Summer of ‘09: Good news and bad news. Obama has launched the first six months of his presidency, the withdrawal of troops from Iraq is underway, healthcare reform is imminent, the CIA-Cheney torture practices are being investigated, the Bush era-
by most accounts-appears to be over. On the other hand the economy is still in shambles as the credit crisis has not been resolved, the contemptible bailouts of the corporate giants continue, and joblessness has ascended to record levels. The art market has been deeply impacted by the economic downturn. However, there is light at the end of the tunnel, and Freight + Volume is proud to announce Heartbreak Hotel, our summer group show featuring new work from twenty-one artists. More than half a century after Elvis’ classic song, invited guests check in alongside gallery regulars for dialogue, commiseration, and solidarity in the face of the change-up of the world as we knew it. Such a gathering reconfigures wasted time into creative possibility; evident in each of these artists’ works is the knowledge that every setback is an opportunity for renewal, every regression the beginning of the next adventure. Freight + Volume humbly provides the space for this “downtime”, offering a refuge where artists and gallerists alike may regroup, rethink, and recreate their identities, providing a platform- a kind of “halfway house”-that offers stability and in turn, fertility.

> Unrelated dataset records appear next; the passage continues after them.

Lemma concurrent_counter_counts_key_holders_witness :
  Persisting.reqCount
    (Concurrent.shared
       (Concurrent.exec [2; 0; 2; 1]%nat
          (Concurrent.spawn Examples.fresh
             [Examples.upload "<a/>"; Examples.read "xmlobject/1";
              Examples.upload "<b/>"])))
  = Z.of_nat
      (Concurrent.holders
         (Concurrent.pool
            (Concurrent.exec [2; 0; 2; 1]%nat
               (Concurrent.spawn Examples.fresh
                  [Examples.upload "<a/>"; Examples.read "xmlobject/1";
                   Examples.upload "<b/>"]))))
  /\ 0 <= Persisting.reqCount
            (Concurrent.shared
               (Concurrent.exec [2; 0; 2; 1]%nat
                  (Concurrent.spawn Examples.fresh
                     [Examples.upload "<a/>"; Examples.read "xmlobject/1";
                      Examples.upload "<b/>"])))
       <= Z.of_nat (length [Examples.upload "<a/>"; Examples.read "xmlobject/1";
                            Examples.upload "<b/>"]).
Proof.
  apply (concurrent_counter_counts_key_holders MemStore.t MemStore.empty
           [Examples.upload "<a/>"; Examples.read "xmlobject/1"; Examples.upload "<b/>"]
           [2; 0; 2; 1]%nat).
  vm_compute. reflexivity.
Defined.

(** ** Start-up *)

(** X18. The persisting program starts serving exactly when the storage
    client could be built and both [CERT_FILE] and [KEY_FILE] are set to
    non-empty values; it then serves TLS on ":8000" with these two file
    names.  A variable that is set but empty counts as missing, and a
    missing [CERT_FILE] is the one reported, whatever [KEY_FILE] holds. *)
Theorem startup_serves_iff_configured
    (env : gmap string string) (minio_New : option error)
    (addr certFile keyFile : string) :
  (Startup.main env minio_New = Startup.ListenAndServeTLS addr certFile keyFile
   <-> minio_New = None /\ addr = ":8000"
       /\ env !! "CERT_FILE" = Some certFile /\ certFile <> ""
       /\ env !! "KEY_FILE" = Some keyFile /\ keyFile <> "")
  /\ (minio_New = None ->
      (env !! "CERT_FILE" = None \/ env !! "CERT_FILE" = Some "") ->
      Startup.main env minio_New
      = Startup.Fatal "Missing required environment variable: CERT_FILE").
Proof.
  unfold Startup.main, Startup.mustObjectStorage, Startup.os_Getenv,
    Startup.certFileEnv, Startup.keyFileEnv.
  split.
  - destruct minio_New as [e|]; [split; [discriminate | intros [? _]; discriminate]|].
    destruct (env !! "CERT_FILE") as [cf|] eqn:Hc; simpl;
      [|split; [discriminate | intros (_ & _ & ? & _); discriminate]].
    destruct (String.eqb_spec cf "") as [->|Hcf].
    { split; [discriminate|]. intros (_ & _ & [= <-] & Hne & _). now destruct Hne. }
    destruct (env !! "KEY_FILE") as [kf|] eqn:Hk; simpl;
      [|split; [discriminate | intros (_ & _ & _ & _ & ? & _); discriminate]].
    destruct (String.eqb_spec kf "") as [->|Hkf].
    { split; [discriminate|]. intros (_ & _ & _ & _ & [= <-] & Hne). now destruct Hne. }
    split.
    + intros [= <- <- <-]. repeat split; auto.
    + intros (_ & -> & [= <-] & _ & [= <-] & _). reflexivity.
  - intros -> [-> | ->]; reflexivity.
Qed.
Lemma str_elem_rev c s : str_elem c (String.rev s) = str_elem c s.
Proof.
  induction s as [|d s IH]; [done|]. rewrite str_rev_cons, str_elem_app, IH. simpl. by rewrite orb_false_r, orb_comm.
Qed.

Lemma trim_space_slash s : str_elem slash (trim_space s) = str_elem slash s.
Proof.
  assert (H2 : ∀ a b, space2 a b = true → a ≠ slash ∧ b ≠ slash).
  { unfold space2. intros a b [Ha Hb]%andb_true_iff. split; intros ->; [discriminate Ha|discriminate Hb]. }
  assert (H3 : ∀ a b c, space3 a b c = true → a ≠ slash ∧ b ≠ slash ∧ c ≠ slash).
  { unfold space3. intros a b c Hs. rewrite !orb_true_iff, !andb_true_iff, !orb_true_iff, !bool_decide_eq_true in Hs.
    split_and!; intros ->; repeat match goal with H : _ ∨ _ |- _ => destruct H | H : _ ∧ _ |- _ => destruct H end; discriminate. }
  unfold trim_space, trim_right, trim_left. rewrite str_elem_rev, trim_runes_slash, str_elem_rev, trim_runes_slash; naive_solver.
Qed.

Lemma trim_space_abs p : is_abs p = true → trim_space p ≠ "".
Proof.
  intros [r ->]%has_prefix_spec He. pose proof (trim_space_slash ("/" +:+ r)) as Hs. by rewrite He in Hs.
Qed.
(* ===== verification/PtyHost.v ===== *)
(** * Commands for a terminal (pkg/ptyhost/policy.go, host_unix.go, types.go)

    Where a session runs, with which environment and which program, the command
    line that is built from it, the sizes of the terminal and the exit status.
    Starting the process is the operating system's: what it says of a path is
    the class [System], and the tables of [unicode] are the class [Unicode]. *)
From S2P Require Import Prelude GoPath PathFacts GoMatch Safepath.
From stdpp Require Import options.

Inductive error : Type :=
  | ErrUnsafeUserID
  | ErrUnsafeWorkspace
  | ErrWorkspaceRootNotAbs
  | ErrBinaryEmpty
  | ErrBinaryNotFound
  | ErrBinaryUnsafe
  | ErrLookPath (binary : string)     (* "ptyhost: binary %q: %w" *)
  | ErrStatCwd (cwd : string)
  | ErrCwdNotDir (cwd : string).

#[export] Instance error_eq_dec : EqDecision error.
Proof. solve_decision. Defined.

(** [unicode.IsLetter] and [unicode.IsDigit] *)
Class Unicode := {
  IsLetter : N → bool;
  IsDigit : N → bool;
  IsLetter_ascii r : (r < 128)%N → IsLetter r = (((65 <=? r) && (r <=? 90)) || ((97 <=? r) && (r <=? 122)))%N;
  IsDigit_ascii r : (r < 128)%N → IsDigit r = ((48 <=? r) && (r <=? 57))%N;
  IsLetter_error : IsLetter RuneError = false;
  IsDigit_error : IsDigit RuneError = false;
}.

(** [exec.LookPath] ([None] is an error) and the [IsDir] of [os.Stat].  A bare
    name is only found at an absolute path: elsewhere LookPath returns [ErrDot]. *)
Class System := {
  LookPath : string → option string;
  stat_is_dir : string → option bool;
  LookPath_abs name p : str_elem slash name = false → LookPath name = Some p → is_abs p = true;
}.

(** ** The working directory *)

Definition ResolveCwd (workspaceRoot userID workspace : string) : result error string :=
  if decide (workspaceRoot = "") then Err ErrWorkspaceRootNotAbs
  else
    cleanedUserID ← map_err (λ _, ErrUnsafeUserID) (CleanSegment userID);
    cleanedWorkspace ← map_err (λ _, ErrUnsafeWorkspace) (CleanSegment workspace);
    match Join workspaceRoot (cleanedUserID +:+ "/" +:+ cleanedWorkspace) with
    | Ok cwd => Ok cwd
    | Err ErrBaseNotAbs | Err ErrEmptyPath => Err ErrWorkspaceRootNotAbs
    | Err _ => Err ErrUnsafeUserID
    end.

(** ** The environment *)

(** [envMap] of pkg/ptyservice/service.go: the pairs of [os.Environ()], cut at
    the first [=]. *)
Fixpoint cut_eq (s : string) : option (string * string) :=
  match s with
  | EmptyString => None
  | String c s' =>
    if decide (c = "="%char) then Some ("", s')
    else match cut_eq s' with Some (a, b) => Some (String c a, b) | None => None end
  end.

Fixpoint env_map (pairs : list string) (out : gmap string string) : gmap string string :=
  match pairs with
  | [] => out
  | kv :: rest =>
    match cut_eq kv with
    | Some (key, value) => env_map rest (if decide (key = "") then out else <[key := value]> out)
    | None => env_map rest out
    end
  end.
Definition envMap (pairs : list string) : gmap string string := env_map pairs ∅.

Fixpoint compile_allowlist (whitelist : list string) (exact : gset string) (patterns : list string) :
    gset string * list string :=
  match whitelist with
  | [] => (exact, patterns)
  | entry :: rest =>
    let key := trim_space entry in
    if decide (key = "") then compile_allowlist rest exact patterns
    else if contains_any key "*?[" then compile_allowlist rest exact (patterns ++ [key])
    else compile_allowlist rest ({[key]} ∪ exact) patterns
  end.
Definition compileEnvAllowlist (whitelist : list string) : gset string * list string := compile_allowlist whitelist ∅ [].

Definition envKeyAllowed (key : string) (exact : gset string) (patterns : list string) : bool :=
  bool_decide (key ∈ exact) || existsb (λ pattern, default false (path_match pattern key)) patterns.

Section environment.
Context `{Unicode}.

Definition term_rune (r : N) : bool :=
  IsLetter r || IsDigit r || bool_decide (r = N_of_ascii "-" ∨ r = N_of_ascii "_" ∨ r = N_of_ascii ".").

Definition isSafeTerm (term : string) : bool :=
  if decide (term = "") then false else forallb term_rune (runes term).

Definition env_entry (key value : string) : string := key +:+ "=" +:+ value.

Definition BuildEnv `{MapRange} (source : gmap string string) (whitelist : list string) (clientTerm : string) : list string :=
  let '(exact, patterns) := compileEnvAllowlist whitelist in
  let out := omap (λ key, if envKeyAllowed key exact patterns then env_entry key <$> source !! key else None)
               (range_keys (dom source)) in
  let out := if envKeyAllowed "TERM" exact patterns && isSafeTerm clientTerm
             then filter (λ kv, has_prefix "TERM=" kv = false) out ++ ["TERM=" +:+ clientTerm] else out in
  sort_strings out.

(** ** The program *)

Definition hasWindowsDrivePrefix (binary : string) : bool :=
  match binary with
  | String c0 (String c1 (String c2 _)) =>
    IsLetter (N_of_ascii c0) && bool_decide (c1 = ":"%char) && (bool_decide (c2 = slash) || bool_decide (c2 = bslash))
  | _ => false
  end.

Definition isAbsoluteBinaryPath (binary : string) : bool :=
  is_abs binary || has_prefix "\" binary || hasWindowsDrivePrefix binary.

Definition ResolveBinary `{System} (name : string) : result error string :=
  let trimmed := trim_space name in
  if decide (trimmed = "") then Err ErrBinaryEmpty
  else if isAbsoluteBinaryPath trimmed then Ok trimmed
  else if contains_any trimmed "/\" then Err ErrBinaryUnsafe
  else match LookPath trimmed with Some path => Ok path | None => Err ErrBinaryNotFound end.
End environment.

(** ** Starting the program (host_unix.go) *)

Record WindowSize : Type := mk_WindowSize { Cols : Z; Rows : Z; XPixel : Z; YPixel : Z }.

Record SpawnReq : Type := mk_SpawnReq {
  Binary : string;
  Args : list string;
  Cwd : string;
  Env : list string;
  InitSize : WindowSize;
  GracefulTimeout : Z;
}.

(** An [exec.Cmd]: the program, its arguments, [Dir] and [Env]; the empty
    string is a [Dir] that is not set, and [None] an [Env] that is not. *)
Record Cmd : Type := mk_Cmd { Path : string; CmdArgs : list string; Dir : string; CmdEnv : option (list string) }.

(** The environment of the process: of a command without one it is that of the
    process that starts it, [environ]. *)
Definition child_environ (environ : list string) (cmd : Cmd) : list string := default environ (CmdEnv cmd).

Definition quoted (s : string) : string := String "034" s +:+ String "034" "".
Definition shell_script : string := "cd -- " +:+ quoted "$1" +:+ " && shift && exec " +:+ quoted "$@".

Definition validateCwd `{System} (cwd : string) : result error unit :=
  match stat_is_dir cwd with
  | None => Err (ErrStatCwd cwd)
  | Some dir => if dir : bool then Ok () else Err (ErrCwdNotDir cwd)
  end.

Definition commandForSpawn `{System} (req : SpawnReq) : result error Cmd :=
  match LookPath (trim_space (Binary req)) with
  | None => Err (ErrLookPath (Binary req))
  | Some binary =>
    if decide (trim_space (Cwd req) = "") then Ok (mk_Cmd binary (Args req) "" None)
    else
      _ ← validateCwd (Cwd req);
      Ok (mk_Cmd "/bin/sh" (["-c"; shell_script; "rclaude-pty"; Cwd req; binary] ++ Args req) "/" None)
  end.

Definition uint16 (z : Z) : Z := (z `mod` 2 ^ 16)%Z.

(** [pty.Winsize] has fields of 16 bits. *)
Definition winsize (ws : WindowSize) : WindowSize :=
  mk_WindowSize (uint16 (Cols ws)) (uint16 (Rows ws)) (uint16 (XPixel ws)) (uint16 (YPixel ws)).

Definition defaultGracefulTimeout : Z := 5 * 10 ^ 9.

(** What [Spawn] starts: the command, the initial size if there is one, and the
    time between the signals of [Shutdown]. *)
Definition Spawn `{System} (req : SpawnReq) : result error (Cmd * option WindowSize * Z) :=
  if decide (trim_space (Binary req) = "") then Err ErrBinaryEmpty
  else
    cmd ← commandForSpawn req;
    let cmd := if decide (Env req = []) then cmd else mk_Cmd (Path cmd) (CmdArgs cmd) (Dir cmd) (Some (Env req)) in
    let s := InitSize req in
    let initialSize := if decide (0 < Cols s ∨ 0 < Rows s ∨ 0 < XPixel s ∨ 0 < YPixel s)%Z then Some (winsize s) else None in
    Ok (cmd, initialSize, if decide (GracefulTimeout req ≤ 0)%Z then defaultGracefulTimeout else GracefulTimeout req).

Record ExitInfo : Type := mk_ExitInfo { Code : Z; Signal : Z }.

(** [syscall.WaitStatus] of Linux: [w], of 32 bits. *)
Definition Signaled (w : Z) : bool := negb (Z.land w 127 =? 127)%Z && negb (Z.land w 127 =? 0)%Z.
Definition WaitSignal (w : Z) : Z := if Signaled w then Z.land w 127 else (-1)%Z.
Definition ExitStatus (w : Z) : Z := if (Z.land w 127 =? 0)%Z then Z.land (Z.shiftr w 8) 255 else (-1)%Z.

(** The error of [cmd.Wait]: nil, an [ExitError], or another. *)
Inductive wait_error : Type := WaitNil | WaitExitError | WaitOther (text : string).

Definition classifyExit (err : wait_error) (state : option Z) : ExitInfo * option string :=
  let info := match state with
    | None => mk_ExitInfo 0 0
    | Some w => if Signaled w then mk_ExitInfo (ExitStatus w) (WaitSignal w) else mk_ExitInfo (ExitStatus w) 0
    end in
  (info, match err with WaitOther text => Some text | _ => None end).

(** ** Working directories *)

Lemma drive_prefix_abs u w : isAbsLike (u +:+ "/" +:+ w) = true → safe_segment u → ∃ c, isDriveLetter c = true ∧ u = String c ":".
Proof.
  intros Ha ((Hne & _ & _ & Hs) & Hb & _). destruct u as [|c u]; [done|]. rewrite str_app_cons in Ha. unfold isAbsLike in Ha.
  destruct (decide (String c (u +:+ "/" +:+ w) = "")); [done|]. rewrite !has_prefix_1 in Ha.
  unfold slash, bslash in *. simpl in Hs, Hb. apply orb_false_iff in Hs as [Hs Hsu], Hb as [Hb Hbu]. rewrite Hs, Hb in Ha. simpl in Ha.
  destruct u as [|d u]; [by destruct w; [|destruct (isDriveLetter c)]|]. rewrite str_app_cons in Ha. destruct u as [|e u].
  - rewrite str_app_nil_l, slash_app in Ha. apply andb_true_iff in Ha as [[Hc Hd]%andb_true_iff _].
    apply bool_decide_eq_true in Hd as ->. by exists c.
  - exfalso. rewrite str_app_cons in Ha. simpl in Hsu, Hbu. rewrite !orb_false_iff in Hsu, Hbu.
    destruct Hsu as (_ & Hs1 & _), Hbu as (_ & Hb1 & _). rewrite Hs1, Hb1 in Ha. by rewrite andb_false_r in Ha.
Qed.

Lemma clean_elems_pair u w : safe_segment u → safe_segment w → clean_elems (u +:+ "/" +:+ w) = [u; w].
Proof.
  intros (Hu & Hbu & _) (Hw & Hbw & _). change (u +:+ "/" +:+ w) with (join_slash [u; w]). unfold clean_elems.
  assert (Hb : str_elem bslash (join_slash [u; w]) = false) by (simpl; by rewrite !str_elem_app, Hbu, Hbw).
  rewrite ToSlash_id, split_join by (done || (apply good_seg_no_slash; by rewrite !Forall_cons)).
  apply resolve_clean, ok_stack_split. exists 0, (reverse [u; w]). rewrite app_nil_r.
  split_and!; [done| |done]. apply Forall_reverse. by rewrite !Forall_cons.
Qed.

(** The directory of a session is the root, the user and the project. *)
Lemma ResolveCwd_spec root u w :
  match ResolveCwd root u w with
  | Ok cwd =>
    is_abs root = true ∧ safe_segment (trim_space u) ∧ safe_segment (trim_space w) ∧ is_abs cwd = true ∧
    path_clean cwd = cwd ∧ abs_elems cwd = abs_elems root ++ [trim_space u; trim_space w]
  | Err e =>
    (e = ErrWorkspaceRootNotAbs ∧ is_abs root = false) ∨
    (e = ErrUnsafeUserID ∧ (¬ safe_segment (trim_space u) ∨ ∃ c, isDriveLetter c = true ∧ trim_space u = String c ":")) ∨
    (e = ErrUnsafeWorkspace ∧ ¬ safe_segment (trim_space w))
  end.
Proof.
  unfold ResolveCwd. destruct (decide (root = "")) as [->|Hr]; [by left|].
  pose proof (CleanSegment_spec u) as Hu. pose proof (CleanSegment_spec w) as Hw.
  destruct (CleanSegment u) as [u'|e]; simpl.
  2:{ right. left. split; [done|]. left. intros Hs. discriminate (proj2 (Hu _) (conj eq_refl Hs)). }
  destruct (proj1 (Hu u') eq_refl) as [-> Hsu]. destruct (CleanSegment w) as [w'|e]; simpl.
  2:{ right. right. split; [done|]. intros Hs. discriminate (proj2 (Hw _) (conj eq_refl Hs)). }
  destruct (proj1 (Hw w') eq_refl) as [-> Hsw]. clear Hu Hw. generalize dependent (trim_space u). intros u' Hsu.
  generalize dependent (trim_space w). intros w' Hsw.
  destruct (Join root (u' +:+ "/" +:+ w')) as [cwd|e] eqn:Hj.
  - destruct (Join_Ok_inv _ _ _ Hj) as (Hb & _ & Ha & Hc & He & _). rewrite clean_elems_pair in He by done. by split_and!.
  - destruct (is_abs root) eqn:Habs;
      [|unfold Join in Hj; rewrite decide_False, Habs in Hj by done; by simplify_eq/=; left].
    destruct (isAbsLike (u' +:+ "/" +:+ w')) eqn:Hal.
    { unfold Join in Hj. rewrite decide_False, Habs, Hal in Hj by done. simplify_eq/=.
      right. left. split; [done|]. right. by apply (drive_prefix_abs u' w'). }
    exfalso. rewrite Join_elems in Hj by done.
    assert (u' +:+ "/" +:+ w' ≠ "") as Hne by (intros [-> _]%str_app_nil; by destruct Hsu as [[]]).
    rewrite Clean_elems, clean_elems_pair in Hj by done. rewrite decide_False in Hj; [done|].
    intros [= ->]. by destruct Hsu as [(_ & _ & ? & _) _].
Qed.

Indeed, the correction the art world is experiencing, which mirrors the rehabilitation of the nation as a whole, is an opportune time to regenerate and create a healthier path forward. When we fly too close to the sun, a plunge back to reality is inevitable. Yet maturity tells us that heartbreak is necessary and edifying, that scrapes come with lessons, and from those lessons new perspectives arrive to recharge the mind, body and soul. Danial Nord’s video work, for example, frames this succinctly: The End is a beginning. Via acute repetition and anticipation, Nord’s sampling techniques inform us, also, that for some institutions the end comes none too soon.
Misaki Kawai’s Sad Boy, an emotional centerpiece for the exhibition, personifies the spirit of “Heartbreak Hotel” as it presents a sadness and optimism both undeniable. Kawai’s painting is simultaneously a salve to the brokenhearted and an accomplice to the merry, a vibrant recipe for all occasions. Peter Hutchinson’s Wallflowers presents a subtler opportunity to survey the union of loneliness and humor so frequently on display in “Hotel.” Here, Hutchinson’s expertly wrought text plays with and against both title and image, as he “reflects less on the feelings of the rejected and more on the beauty of the underappreciated.” As in Magritte, title, image and phrase begin a sly game of pointing to themselves and each other in an affable labyrinth of entendre. Speaking of pointing, Michael Scoggins, in his inimitable straight-shooting manner, deftly sums up the emotional tenor of the show with You Make Me Sick.
Necessarily, nostalgia plays a strong role in any undertaking of reflection. But rather than wallowing in self-pity, many of the “Heartbreak Hotel” artists bend nostalgia to new and surprising evocations, as in Annamarie Ho’s Majestic Hosiery #2, a masterful study of allure and its sources, the hard side to a soft industry. In his chalkboard photographs, Daniel Ranalli’s I Have Lost traverses structure, memory, and erasure as he explores what it means to remain. Meanwhile, Eric White’s cunning trompe l’oeil acts as lure and hook, invitation followed by prank; this concept is also evident in Andrew Guenther’s ironic take on room service.
And though its always crowded, You still can find some room. Where broken hearted lovers Do cry away their gloom.
While the components of “Heartbreak Hotel” differ widely in their medium, style and approach, the end result is a a far-reaching, galvanizing conversation that propels us confidently into the next chapter. And though “Hotel,” like the world, is never one thing, identities remain solidly intact, telling us that together we are alone, alone we are together.